O principal achado do trabalho aponta a disfunção metabólica como o elo biológico central entre o estilo de vida e a saúde do ouvido. Enquanto o tabagismo causa danos por meio de uma combinação de alterações inflamatórias e metabólicas, os benefícios da atividade física e do sono saudável decorrem de melhorias no metabolismo, como melhor sensibilidade à insulina, perfil lipídico equilibrado e menor percentual de gordura corporal. Acredita-se que tais condições preservem a microcirculação coclear e reduzam o estresse oxidativo nas células ciliadas auditivas.

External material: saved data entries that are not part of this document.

(** [conductor_call!]: the conductor is in a static place, which may be empty.
    The errors of the conductor and those of instances are printed alike. *)
Definition conductor_call (call : AdminCall) (mounted : option Conductor) :
    Outcome (Result RpcError Value * option Conductor) :=
  match mounted with
  | None =>
      Ret (Err (RpcError_InternalError
             "Admin conductor function called without a conductor mounted as singleton!"), None)
  | Some c =>
      '(r, c) ← run_admin call c;
      Ret (match r with
           | Ok result => Ok (admin_response call result)
           | Err e => Err (RpcError_InternalError (HolochainError_fmt e))
           end, Some c)
  end.

(** A request to a method that changes the conductor; [None] for other methods. *)
Definition handle_admin (method : string) (params : Params) (mounted : option Conductor) :
    option (Outcome (Result RpcError Value * option Conductor)) :=
  parser ← btree_get admin_parsers method;
  Some match m ← unwrap_params_map params; parser m with
       | Ok call => conductor_call call mounted
       | Err e => Ret (Err e, mounted)
       end.

(** The methods that list parts of the configuration, and
    [admin/instance/running]. *)
Definition config_query (method : string) (config : Configuration) : option Value :=
  if String.eqb method "admin/dna/list" then
    Some (Value_Array ((λ dna, Value_Object
      [("id", Value_String (dna_id dna)); ("hash", Value_String (dna_hash dna))]) <$> dnas config))
  else if String.eqb method "admin/instance/list" then
    Some (Value_Array (info_of_instance <$> instances config))
  else if String.eqb method "admin/interface/list" then
    Some (Value_Array (interface_json <$> interfaces config))
  else if String.eqb method "admin/agent/list" then
    Some (Value_Array (agent_json <$> agents config))
  else if String.eqb method "admin/bridge/list" then
    Some (Value_Array (bridge_json <$> bridges config))
  else if String.eqb method "admin/ui/list" then
    Some (Value_Array (ui_bundle_json <$> ui_bundles config))
  else if String.eqb method "admin/ui_interface/list" then
    Some (Value_Array (ui_interface_json <$> ui_interfaces config))
  else None.

Definition running_instances (c : Conductor) : list string :=
  omap (λ '(id, ptr), match c_heap c !! ptr with
                      | Some hc => if hc_active hc then Some id else None
                      | None => None
                      end) (map_to_list (c_instances c)).

Definition list_running_instances (c : Conductor) : Value :=
  Value_Array (info_of_instance <$>
    filter (λ instance, instance_id instance ∈ running_instances c) (instances (c_config c))).

End conductor.

(** ** Calling zome functions *)


Section calls.
Context `{Storage} `{Addressing} `{ConductorEnv}.

(** Base64, the checks of signatures, the keys of key bundles (which may fail),
    remote services, the text of JSON-RPC errors, and the provenance a JSON value
    stands for. *)
Variable base64_encode : string → string.
Variable base64_decode : string → option string.
Variable decode_pub_key : string → Result HolochainError string.
Variable sodium_verify : string → string → string → bool.
Variable keybundle_run : CryptoMethod → string → string → option string.
Variable request_service : AgentId → string → string → Result HolochainError string.
Variable error_text : RpcError → string.
Variable provenance_of_value : Value → option Provenance.

Definition utf8_string (s : string) : bool :=
  utf8_valid ((λ a, Z.of_N (Ascii.N_of_ascii a)) <$> String.list_ascii_of_string s).

Definition get_as_crypto_string (key : string) (params_map : gmap string Value) :
    Result RpcError string :=
  payload_string ← get_as_string key params_map;
  match base64_decode payload_string with
  | Some s =>
      if utf8_string s then Ok s
      else Err (RpcError_InvalidParams (backticked key +:+ " param is invalid utf8"))
  | None => Err (RpcError_InvalidParams (backticked key +:+ " param is invalid base64"))
  end.

(** The callbacks [agent/sign], [agent/encrypt] and [agent/decrypt] over a key
    bundle; the first two panic if the keys cannot be used. *)
Definition keybundle_callback (method : CryptoMethod) (key : string) (m : gmap string Value) :
    Outcome (Result RpcError string) :=
  match get_as_crypto_string "payload" m with
  | Err e => Ret (Err e)
  | Ok payload =>
      match method with
      | CryptoMethod_Sign | CryptoMethod_Encrypt =>
          result ← unwrap (keybundle_run method key payload);
          Ret (Ok (base64_encode result))
      | CryptoMethod_Decrypt =>
          Ret (decoded ← ok_or (RpcError_InternalError "Internal error") (base64_decode payload);
               decrypted ← ok_or (RpcError_InternalError "Internal error")
                             (keybundle_run method key decoded);
               if utf8_string decrypted then Ok decrypted
               else Err (RpcError_InternalError "Internal error"))
      end
  end.

(** The callbacks over a remote service, which gets the payload as it came. *)
Definition service_callback (method : CryptoMethod) (agent : AgentId) (uri : string)
    (m : gmap string Value) : Result RpcError string :=
  payload ← get_as_string "payload" m;
  map_err (λ e, RpcError_ServerError 1
    (match method with
     | CryptoMethod_Sign => "Signing"
     | CryptoMethod_Encrypt => "Encryption"
     | CryptoMethod_Decrypt => "Decryption"
     end +:+ " service error: " +:+ HolochainError_fmt e)) (request_service agent payload uri).

(** [send_json_rpc]; only these two kinds of callbacks are registered under
    [agent/]. *)
Definition send_json_rpc (handle : ConductorApi) (payload : string) (method : CryptoMethod) :
    Outcome (Result HolochainError string) :=
  let name :=
    match method with
    | CryptoMethod_Sign => "agent/sign"
    | CryptoMethod_Encrypt => "agent/encrypt"
    | CryptoMethod_Decrypt => "agent/decrypt"
    end in
  let params := {[ "payload" := Value_String payload ]} in
  response ←
    match api_methods handle !! name with
    | Some (Method_Keybundle key) => keybundle_callback method key params
    | Some (Method_Service agent uri) => Ret (service_callback method agent uri params)
    | _ => Ret (Err RpcError_MethodNotFound)
    end;
  Ret (map_err (λ e, match e with
                     | RpcError_ServerError 1 message => HolochainError_CryptoServiceError message
                     | _ => HolochainError_ErrorGeneric (error_text e)
                     end) response).

Definition execute (self : ConductorApi) (payload : string) (method : CryptoMethod) :
    Outcome (Result HolochainError string) :=
  send_json_rpc self (base64_encode payload) method.

(** The agent's signature, or a bad one if the signing service fails. *)
Definition make_call_sig (api : ConductorApi) (function : string) (parameters : JsonString) :
    Outcome string :=
  maybe_sig ← execute api (encode_call_data_for_signing base64_encode function parameters)
                CryptoMethod_Sign;
  Ret match maybe_sig with
      | Ok sig => sig
      | Err _ => "badsig"
      end.

Definition make_cap_request_for_call (callers_context : Holochain) (token : Address)
    (function : string) (parameters : JsonString) : Outcome CapabilityRequest :=
  sig ← make_call_sig (hc_api callers_context) function parameters;
  Ret {| cap_token := token;
         cap_provenance := {| source := pub_sign_key (hc_agent callers_context);
                              signature := sig |} |}.

(** What an instance's context gives access to: its state, if there is one, and
    the content store of its chain. *)
Record InstanceView : Type := {
  view_state : option (NucleusState * AgentState);
  view_cas : Cas;
}.
Variable view : N → InstanceView.
Variable fuel : nat.

(** The text of the arguments: [null] is replaced by an empty object, and missing
    arguments are printed as the [Option] they are. *)
Definition args_string (m : gmap string Value) : JsonString :=
  match m !! "args" with
  | None => "null"
  | Some Value_Null => json_text (Value_Object [])
  | Some v => json_text v
  end.

(** The instance a call is for.  A handler has the instances by their public
    identifiers, which are their names, so the code's two lookups are one; and
    handles refer to cells that exist. *)
Definition call_instance (api : ConductorApi) (c : Conductor) (public_id : string) :
    Result RpcError (N * Holochain) :=
  id ← ok_or (RpcError_InvalidParams "instance identifier invalid: ") (api_instances api !! public_id);
  hc ← ok_or (RpcError_InvalidParams "unknown instance") (c_heap c !! id);
  _ ← map_err (λ e, RpcError_InvalidParams (HolochainInstanceError_fmt e)) (check_instance hc);
  _ ← map_err (λ e, RpcError_InvalidParams (HolochainInstanceError_fmt e)) (check_active hc);
  Ok (id, hc).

Problemas auditivos em pessoas com deficiência intelectual
Pessoas com deficiência intelectual têm um risco de cinco a dez vezes maior de perda auditiva em comparação com o restante da população. No entanto, é grande a probabilidade de o problema não ser diagnosticado ou tratado da maneira adequada. O estudo HörGeist, realizado na Alemanha, analisou barreiras, custos e a viabilidade de implantação de um programa para mitigar essa distorção. Entre os 1.053 participantes avaliados, 44% apresentavam perda auditiva – sendo que 77% nunca haviam sido diagnosticados por um especialista. Embora 27% do grupo tenham recebido orientações para o uso de equipamento, a adesão foi de apenas 37%, em razão da resistência tanto de cuidadores quanto dos pacientes. Diante desse cenário, os pesquisadores destacam a urgência de conscientizar a sociedade sobre o impacto da surdez não tratada na aceleração do declínio cognitivo.